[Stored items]
Lemma owned_kept : kept owned.
Proof.
  intros d log ev d' [Ha Hu Hr Hc] M. destruct (owners_kept _ _ _ M Ha Hu) as [Ha' Hu']. destruct (move_owners _ _ _ M) as [Ho K].
  split; [done | done | |].
  - destruct K as [Hn Hz Hs | -> Hz Hs | before Hz Hs Hn ->].
    + destruct Hz as [-> | Hz]; unfold released_last; rewrite Ho, Hs; [by rewrite app_nil_r |].
      rewrite <- Ha in Hz. pose proof (not_release _ _ Hz Hr). destruct (dv_arcs d); [lia |]. simpl.
      exists (log ++ ev). rewrite app_nil_r. split; [done |]. by rewrite not_elem_of_app.
    + rewrite app_nil_r. rewrite <- Ha in Hz. pose proof (not_release _ _ Hz Hr). unfold released_last. rewrite Hs.
      destruct (dv_arcs d); [lia |]. exists log. simpl. by rewrite app_nil_r.
    + rewrite <- Ha in Hz. pose proof (not_release _ _ Hz Hr). unfold released_last. rewrite Ho, Hs.
      exists (log ++ before). split; [|by rewrite not_elem_of_app].
      rewrite app_assoc. by replace (dv_arcs d - 1 =? 0)%nat with (dv_arcs d =? 1)%nat by (destruct (dv_arcs d) as [|[|n]]; [lia | done | done]).
  - rewrite closes_app, Hc, Ho. destruct (move_closes _ _ _ M) as [[-> ->] | (-> & -> & ->)]; [lia |]. by destruct (op_close _).
Qed.

(** ** Packets from the host *)

Definition inbound_packets (d : Device) : list bytes :=
  omap (fun item => match item with inr packet => Some packet | inl _ => None end) (dv_inbound d).

(** The buffer the reader holds. *)
Definition held (d : Device) : nat := match dv_reader d with RReading _ | RSending _ => 1%nat | _ => 0%nat end.

Definition fits (d : Device) (packet : bytes) : Prop := (0 < length packet <= Z.to_nat (Mtu_get (dv_mtu d)))%nat.

(** What the host hands over ([read]) is taken by the reactor in order ([taken], of which
    [discarded] did not fit), from a queue of [DEPTH]; the reader's other buffers are all in
    circulation, so that a refill always has room. *)
Record carries_in (d : Device) (read taken discarded : list bytes) : Prop := {
  ci_alive : dv_alive d = true -> read = taken ++ queued_in d;
  ci_prefix : taken `prefix_of` read;
  ci_buffer : forall buf, dv_reader d = RReading buf -> length buf = Z.to_nat (Mtu_get (dv_mtu d));
  ci_fits : Forall (fits d) read;
  ci_queue : (length (dv_inbound d) <= DEPTH)%nat;
  ci_unstarted : dv_unstarted d = true ->
    dv_alive d = true /\ dv_reader d = RDone /\ dv_writer d = WDone /\ discarded = [] /\ dv_inbound d = [] /\ length (dv_refill d) = DEPTH;
  ci_buffers : dv_alive d = true -> reader_gone d = false ->
    (length (dv_refill d) + length (inbound_packets d) + held d + length discarded = DEPTH)%nat;
}.

Lemma packets_app (a b : list SeamEvent) :
  packets_read (a ++ b) = packets_read a ++ packets_read b /\ packets_taken (a ++ b) = packets_taken a ++ packets_taken b
  /\ packets_discarded (a ++ b) = packets_discarded a ++ packets_discarded b
  /\ packets_accepted (a ++ b) = packets_accepted a ++ packets_accepted b
  /\ packets_written (a ++ b) = packets_written a ++ packets_written b /\ writes_succeed (a ++ b) = writes_succeed a && writes_succeed b.
Proof. unfold packets_read, packets_taken, packets_discarded, packets_accepted, packets_written, writes_succeed. by rewrite !omap_app, forallb_app. Qed.

(** The parts of the invariant a move leaves alone follow from it. *)
Lemma carries_in_kept : kept (fun d log => carries_in d (packets_read log) (packets_taken log) (packets_discarded log)).
Proof.
  intros d log ev d' H M. destruct (packets_app log ev) as (-> & -> & -> & _).
  revert H. generalize (packets_read log), (packets_taken log), (packets_discarded log). clear log. intros read taken discarded [H1 H2 H3 H4 H5 H6 H7].
  move_cases d M; try destruct (_ && op_release ops); (split; unfold queued_in, inbound_packets, held, fits, reader_gone in *; simpl in *; rewrite ?app_nil_r, ?omap_app in * ).
  all: try assumption.
  all: try (intros; discriminate).
  all: try (rewrite ?app_nil_r, ?length_app in *; simpl in *; lia).
  all: try (intros; destruct H6 as (? & ? & ? & ? & ? & ?); [done | subst; simpl in *; congruence || lia]).
  all: try (intros; specialize (H7 ltac:(done) ltac:(done)); rewrite ?length_app in *; simpl in *; lia).
  all: try (intros; specialize (H1 ltac:(done)); rewrite H1; by rewrite ?app_nil_r, <- ?app_assoc).
  all: try (intros; specialize (H1 ltac:(done)); rewrite H1; eexists; rewrite <- app_assoc; reflexivity).
  all: try by eauto using prefix_app_r.
  all: try (intros; simplify_eq; by rewrite ?length_resize).
  all: try (destruct (op_close ops); unfold packets_read, packets_taken; simpl; rewrite ?app_nil_r; assumption).
  - intros. simplify_eq. etransitivity; [eassumption | by apply H3].
  - rewrite Forall_app. split; [done |]. apply Forall_singleton. simpl. specialize (H3 _ eq_refl). lia.
  - intros _. destruct H6 as (? & -> & ? & ? & ? & ?); [done |]. specialize (H1 eq_refl). by rewrite app_nil_r in H1.
  - intros _ Hg. specialize (H7 eq_refl Hg). rewrite length_app. unfold omap. simpl. lia.
  - intros _ Hg. specialize (H7 eq_refl Hg). rewrite length_app. unfold omap. simpl. lia.
  - intros _ Hg. specialize (H7 eq_refl Hg). match goal with Hd : _ \/ _ |- _ => destruct Hd; [congruence | lia] end.
Qed.

(** ** Packets to the host *)

(** What [send] accepted is written in order: all of it, unless a write failed. *)
Record carries_out (d : Device) (accepted written : list bytes) (succeed : bool) : Prop := {
  co_queued : writer_gone d = false -> accepted = written ++ queued_out d;
  co_prefix : written `prefix_of` accepted;
  co_whole : writer_gone d = true -> succeed = true -> accepted = written;
  co_failed : forall error, dv_writer d = WReporting error -> succeed = false;
  co_queues : (length (dv_outbound d) <= DEPTH)%nat /\ (length (dv_spare d) <= DEPTH)%nat;
  co_unstarted : dv_unstarted d = true -> dv_writer d = WDone /\ accepted = [] /\ written = [] /\ dv_outbound d = [];
}.

Lemma carries_out_kept : kept (fun d log => carries_out d (packets_accepted log) (packets_written log) (writes_succeed log)).
Proof.
  intros d log ev d' H M. destruct (packets_app log ev) as (_ & _ & _ & -> & -> & ->).
  revert H. generalize (packets_accepted log), (packets_written log), (writes_succeed log). clear log. intros accepted written succeed [H1 H2 H3 H4 [H5 H5'] H6].
  move_cases d M; try destruct (_ && op_release ops); try destruct (op_close ops);
    (split; unfold queued_out, writer_gone, packets_accepted, packets_written, writes_succeed in *; simpl in *; rewrite ?app_nil_r, ?andb_true_r, ?andb_false_r in * ).
  all: try assumption.
  all: try (intros; discriminate).
  all: try done.
  all: try (rewrite ?app_nil_r, ?length_app in *; simpl in *; lia).
  all: try (intros; destruct H6 as (? & ? & ? & ?); [done | subst; simpl in *; congruence || lia || by auto]).
  all: try (intros; specialize (H1 ltac:(done)); rewrite H1; by rewrite ?app_nil_r, <- ?app_assoc).
  all: try (intros; specialize (H1 ltac:(done)); rewrite H1; eexists; rewrite <- app_assoc; reflexivity).
  all: try by eauto using prefix_app_r.
  all: try (intros _ Hs; specialize (H4 _ eq_refl); congruence).
  all: try (intros; congruence).
  all: try (destruct unstarted; [destruct H6 as (? & ? & ? & ?); [done | subst] |]; simpl in *; first [done | assumption | (split; [assumption || lia | lia])]).
  all: split; [assumption |]; try (destruct spare; simpl in *; lia).
  all: case_match; [|assumption]; rewrite length_app; simpl; apply andb_prop in H as [_ H%Nat.ltb_lt]; lia.
Qed.
(* ===== verification/Ffi.v ===== *)
(** The C boundary ([ffi/src/config.rs], [status.rs], [tunnel.rs]): a configuration of pointers
    becomes a [TunnelConfig], a start accounts for the contexts it was handed, the driver task
    serves commands and events, and texts are copied into the caller's buffers.

    A pointer is an option, the memory behind it its value: a C string its bytes before the
    terminator, an array its elements, a buffer its bytes.  That non-null pointers are valid is the
    caller's contract. *)

From S2P Require Import Prelude Wire Net Plan Pool Packet Udp Datapath DatapathSafety DnsName DnsMessage DnsPolicy DnsResponse Filter Telemetry.
From S2P Require Import Stack StackTheory Egress WireGuard IpText Text Csp Rewrite Mirror Demote Exchange Rules Session Api Seam.
Open Scope Z_scope.

(** * Status *)

Inductive Status :=
| StatusOk | NullArgument | NotUtf8 | StatusConfig | StatusAuthority | StatusEgress | StatusTermination | StatusDatapath | StatusIo
| Stopped | BufferTooSmall | StatusPanic | Unrecognised.

#[global] Instance Status_eq_dec : EqDecision Status.
Proof. solve_decision. Defined.

Definition Status_from {W} `{Etherparse} (error : StartError W) : Status :=
  match error with
  | StartConfig _ => StatusConfig
  | StartAuthority => StatusAuthority
  | StartEgress _ => StatusEgress
  | StartDatapath _ => StatusDatapath
  | StartIo _ => StatusIo
  | StartTermination _ => StatusTermination
  end.

(** [boundary]: a panic becomes a status. *)
Definition boundary (work : Res Empty_set Status) : Status := match work with Ok status => status | _ => StatusPanic end.

(** * Configuration *)

Inductive BoreasEgress := BoreasDirect | BoreasWireGuardTag.
Inductive BoreasNat := NatEndpointIndependent | NatAddressDependent | NatAddressAndPortDependent.

Definition NatBehavior_from (value : BoreasNat) : NatBehavior :=
  match value with
  | NatEndpointIndependent => EndpointIndependent
  | NatAddressDependent => AddressDependent
  | NatAddressAndPortDependent => AddressAndPortDependent
  end.

Record BoreasWireGuard := mkBoreasWireGuard {
  bw_endpoint : option bytes;
  bw_private_key : bytes;
  bw_peer_public_key : bytes;
  bw_preshared_key : bytes;
  bw_has_preshared_key : bool;
}.

(** What the WireGuard egress is given besides its peer. *)
Record WireGuardConfig := mkWireGuardConfig {
  wg_private_key : bytes;
  wg_peer_public_key : bytes;
  wg_preshared_key : option bytes;
  wg_persistent_keepalive : option Z;
  wg_inner_mtu : Mtu;
}.

Record BoreasCeilings := mkBoreasCeilings {
  bc_buffer_slices : nat;
  bc_datagrams_per_flow : nat;
  bc_terminated_connections : nat;
  bc_associations : nat;
  bc_inspected_addresses : nat;
  bc_pending_reassemblies : nat;
}.

Record BoreasConfig := mkBoreasConfig {
  bf_egress : BoreasEgress;
  bf_wireguard : BoreasWireGuard;
  bf_nat_behavior : BoreasNat;
  bf_resolver : option bytes;
  bf_lists : option (list (option bytes));
  bf_list_count : nat;
  bf_intercept_hosts : option (list (option bytes));
  bf_intercept_host_count : nat;
  bf_root_certificate : option bytes;
  bf_root_certificate_len : nat;
  bf_authority_keys : option bytes;
  bf_authority_keys_len : nat;
  bf_rewrite_documents : bool;
  bf_mtu : Z;
  bf_ceilings : BoreasCeilings;
}.

Definition owned_text (pointer : option bytes) : Res Status (option bytes) :=
  match pointer with
  | None => Ok None
  | Some raw => if utf8_ok raw then Ok (Some raw) else Err NotUtf8
  end.

Fixpoint collect_texts (entries : list (option bytes)) : Res Status (list bytes) :=
  match entries with
  | [] => Ok []
  | entry :: entries =>
      text ← owned_text entry;
      match text with
      | None => Err NullArgument
      | Some text => rest ← collect_texts entries; Ok (text :: rest)
      end
  end.

Definition strings (pointer : option (list (option bytes))) (count : nat) : Res Status (list bytes) :=
  if (count =? 0)%nat then Ok []
  else match pointer with None => Err NullArgument | Some entries => collect_texts (take count entries) end.

Definition bytes_of (pointer : option bytes) (len : nat) : option bytes :=
  match pointer with
  | None => None
  | Some memory => if (len =? 0)%nat then None else Some (take len memory)
  end.

Definition ceiling (value default : nat) : nat := if (value =? 0)%nat then default else value.

Definition BoreasCeilings_parse (c : BoreasCeilings) : Ceilings :=
  let d := Ceilings_default in
  mkCeilings (ceiling (bc_buffer_slices c) (buffer_slices d)) (ceiling (bc_datagrams_per_flow c) (datagrams_per_flow d))
    (ceiling (bc_terminated_connections c) (terminated_connections d)) (ceiling (bc_associations c) (associations d))
    (ceiling (bc_inspected_addresses c) (inspected_addresses d)) (ceiling (bc_pending_reassemblies c) (pending_reassemblies d)).

Definition StreamBudget_default : StreamBudget := mkStreamBudget (Z.to_nat (2 * 1024 * 1024)) (Z.to_nat (16 * 1024)).

(** Reading a socket address, the failure a status. *)
Definition parse_address (text : bytes) : Res Status SocketAddr := match parse_socket text with Some address => Ok address | None => Err StatusConfig end.
Definition parse_mtu (value : Z) : Res Status Mtu := match Mtu_new value with Ok mtu => Ok mtu | _ => Err StatusConfig end.

(** [CaMaterial::from_parts]: the stored halves, once their signature is verified. *)
Class Material := { from_parts : bytes -> bytes -> option bytes }.

Definition parse_egress (c : BoreasConfig) : Res Status (EgressChoice * option WireGuardConfig) :=
  match bf_egress c with
  | BoreasDirect => Ok (ChooseDirect (NatBehavior_from (bf_nat_behavior c)), None)
  | BoreasWireGuardTag =>
      let w := bf_wireguard c in
      text ← owned_text (bw_endpoint w);
      match text with
      | None => Err NullArgument
      | Some text =>
          endpoint ← parse_address text;
          mtu ← parse_mtu (bf_mtu c);
          Ok (ChooseWireGuard endpoint,
              Some (mkWireGuardConfig (bw_private_key w) (bw_peer_public_key w) (if bw_has_preshared_key w then Some (bw_preshared_key w) else None) (Some 25) mtu))
      end
  end.

Definition parse_resolver (c : BoreasConfig) : Res Status ResolverChoice :=
  text ← owned_text (bf_resolver c);
  match text with
  | None => Ok Passthrough
  | Some text => address ← parse_address text; Ok (LocalResolver (ChooseDo53 address))
  end.

Definition parse_interception `{Material} (c : BoreasConfig) (hosts : list bytes) : Res Status (option Interception) :=
  if (length hosts =? 0)%nat then Ok None
  else
    stored ← match bytes_of (bf_root_certificate c) (bf_root_certificate_len c), bytes_of (bf_authority_keys c) (bf_authority_keys_len c) with
             | Some certificate, Some keys => match from_parts certificate keys with Some material => Ok (TrustRestore material) | None => Err StatusAuthority end
             | None, None => Ok TrustGenerate
             | _, _ => Err StatusConfig
             end;
    Ok (Some (mkInterception hosts stored (if bf_rewrite_documents c then Some StreamBudget_default else None))).

(** [BoreasConfig::parse]; the WireGuard keys are returned beside the configuration. *)
Definition BoreasConfig_parse `{Material} (c : BoreasConfig) : Res Status (TunnelConfig * option WireGuardConfig) :=
  egress ← parse_egress c;
  resolver ← parse_resolver c;
  hosts ← strings (bf_intercept_hosts c) (bf_intercept_host_count c);
  interception ← parse_interception c hosts;
  lists ← strings (bf_lists c) (bf_list_count c);
  mtu ← parse_mtu (bf_mtu c);
  Ok (mkConfig egress.1 resolver (mkFiltering lists interception) (mkLink mtu (lk_origination_ports Link_default)) (BoreasCeilings_parse (bf_ceilings c)), egress.2).

(** * Starting *)

Record BoreasBypass := mkBypass { bp_protect : bool; bp_release : bool }.

(** What the host sees of a start: calls on its device, the release of the bypass context, the end
    of a descriptor it handed over. *)
Inductive BoundaryEvent := OnDevice (event : SeamEvent) | BypassReleased | FdClosed.

Definition Bypass_new (ops : BoreasBypass) : option BoreasBypass := if bp_protect ops then Some ops else None.
(** Dropping the [BypassGuard]. *)
Definition guard_drop (ops : BoreasBypass) : list BoundaryEvent := if bp_release ops then [BypassReleased] else [].

Section Entry.
Context {W S I : Type} `{Etherparse, Smoltcp S I, BrowserEngine, Styling, StartWorld W I, Material}.

(** A call that answers its status, the handle it wrote, and what the host saw. *)
Definition Entry : Type := Status * option (Tunnel (S := S) (I := I)) * list BoundaryEvent.

(** Everything after the device exists; what the device and the guard do when dropped is given. *)
Definition launch (patience : nat) (parsed : TunnelConfig) (device_drop : list BoundaryEvent) (bypass : BoreasBypass) : Entry :=
  match (Api.start (W := W) (S := S) (I := I) patience parsed).2 with
  | Ok tunnel => (StatusOk, Some tunnel, [])
  | Err error => (Status_from error, None, device_drop ++ guard_drop bypass)
  | Panic => (StatusPanic, None, device_drop ++ guard_drop bypass)
  end.

(** What a device that was never used does when dropped. *)
Definition device_events (device : Device) : list BoundaryEvent := OnDevice <$> (Device_drop device).2.

(** [boreas_tunnel_start]: [out] and [runtime] say whether the out-parameter is non-null and a
    runtime could be built. *)
Definition boreas_tunnel_start (patience : nat) (config : option BoreasConfig) (device : option BoreasDevice) (bypass : option BoreasBypass)
    (out runtime : bool) : Entry :=
  match config, device, bypass, out with
  | Some config, Some device_ops, Some bypass_ops, true =>
      match Device_new device_ops with
      | (None, log) => (StatusConfig, None, (OnDevice <$> log) ++ guard_drop bypass_ops)
      | (Some device, _) =>
          let refuse status := (status, None, device_events device ++ guard_drop bypass_ops) in
          match Bypass_new bypass_ops with
          | None => refuse StatusConfig
          | Some bypass =>
              match BoreasConfig_parse config with
              | Err status => refuse status
              | Panic => refuse StatusPanic
              | Ok (parsed, _) => if runtime then launch patience parsed (device_events device) bypass else refuse StatusIo
              end
          end
      end
  | _, _, _, _ => (NullArgument, None, [])
  end.

(** [boreas_tunnel_start_fd]: [nonblocking] and [registered] are the outcomes of [fcntl] and of
    registering the descriptor. *)
Definition boreas_tunnel_start_fd (patience : nat) (config : option BoreasConfig) (fd : Z) (mtu : Z) (bypass : option BoreasBypass)
    (out nonblocking runtime registered : bool) : Entry :=
  if fd <? 0 then (NullArgument, None, [])
  else
    match config, bypass, out with
    | Some config, Some bypass_ops, true =>
        let refuse status := (status, None, guard_drop bypass_ops ++ [FdClosed]) in
        match Bypass_new bypass_ops, Mtu_new mtu with
        | Some bypass, Ok _ =>
            if negb nonblocking then refuse StatusIo
            else
              match BoreasConfig_parse config with
              | Err status => refuse status
              | Panic => refuse StatusPanic
              | Ok (parsed, _) =>
                  if negb runtime then refuse StatusIo
                  else if negb registered then (StatusIo, None, FdClosed :: guard_drop bypass_ops)
                  else launch patience parsed [FdClosed] bypass
              end
        | _, _ => refuse StatusConfig
        end
    | _, _, _ => (NullArgument, None, [FdClosed])
    end.

End Entry.

(** * Texts *)

(** The greatest position at or below [at_] that starts a character. *)
Fixpoint boundary_below (text : bytes) (at_ : nat) : nat :=
  if is_char_boundary text at_ then at_ else match at_ with O => O | Datatypes.S at_ => boundary_below text at_ end.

- _Your assignment_
Only the lines from the top of the data through the line that contains "rewrite app_assoc. by" should be quoted, exactly as they stand.

- _Result of the task_
Lemma owned_kept : kept owned.
Proof.
  intros d log ev d' [Ha Hu Hr Hc] M. destruct (owners_kept _ _ _ M Ha Hu) as [Ha' Hu']. destruct (move_owners _ _ _ M) as [Ho K].
  split; [done | done | |].
  - destruct K as [Hn Hz Hs | -> Hz Hs | before Hz Hs Hn ->].
    + destruct Hz as [-> | Hz]; unfold released_last; rewrite Ho, Hs; [by rewrite app_nil_r |].
      rewrite <- Ha in Hz. pose proof (not_release _ _ Hz Hr). destruct (dv_arcs d); [lia |]. simpl.
      exists (log ++ ev). rewrite app_nil_r. split; [done |]. by rewrite not_elem_of_app.
    + rewrite app_nil_r. rewrite <- Ha in Hz. pose proof (not_release _ _ Hz Hr). unfold released_last. rewrite Hs.
      destruct (dv_arcs d); [lia |]. exists log. simpl. by rewrite app_nil_r.
    + rewrite <- Ha in Hz. pose proof (not_release _ _ Hz Hr). unfold released_last. rewrite Ho, Hs.
      exists (log ++ before). split; [|by rewrite not_elem_of_app].
      rewrite app_assoc. by replace (dv_arcs d - 1 =? 0)%nat with (dv_arcs d =? 1)%nat by (destruct (dv_arcs d) as [|[|n]]; [lia | done | done]).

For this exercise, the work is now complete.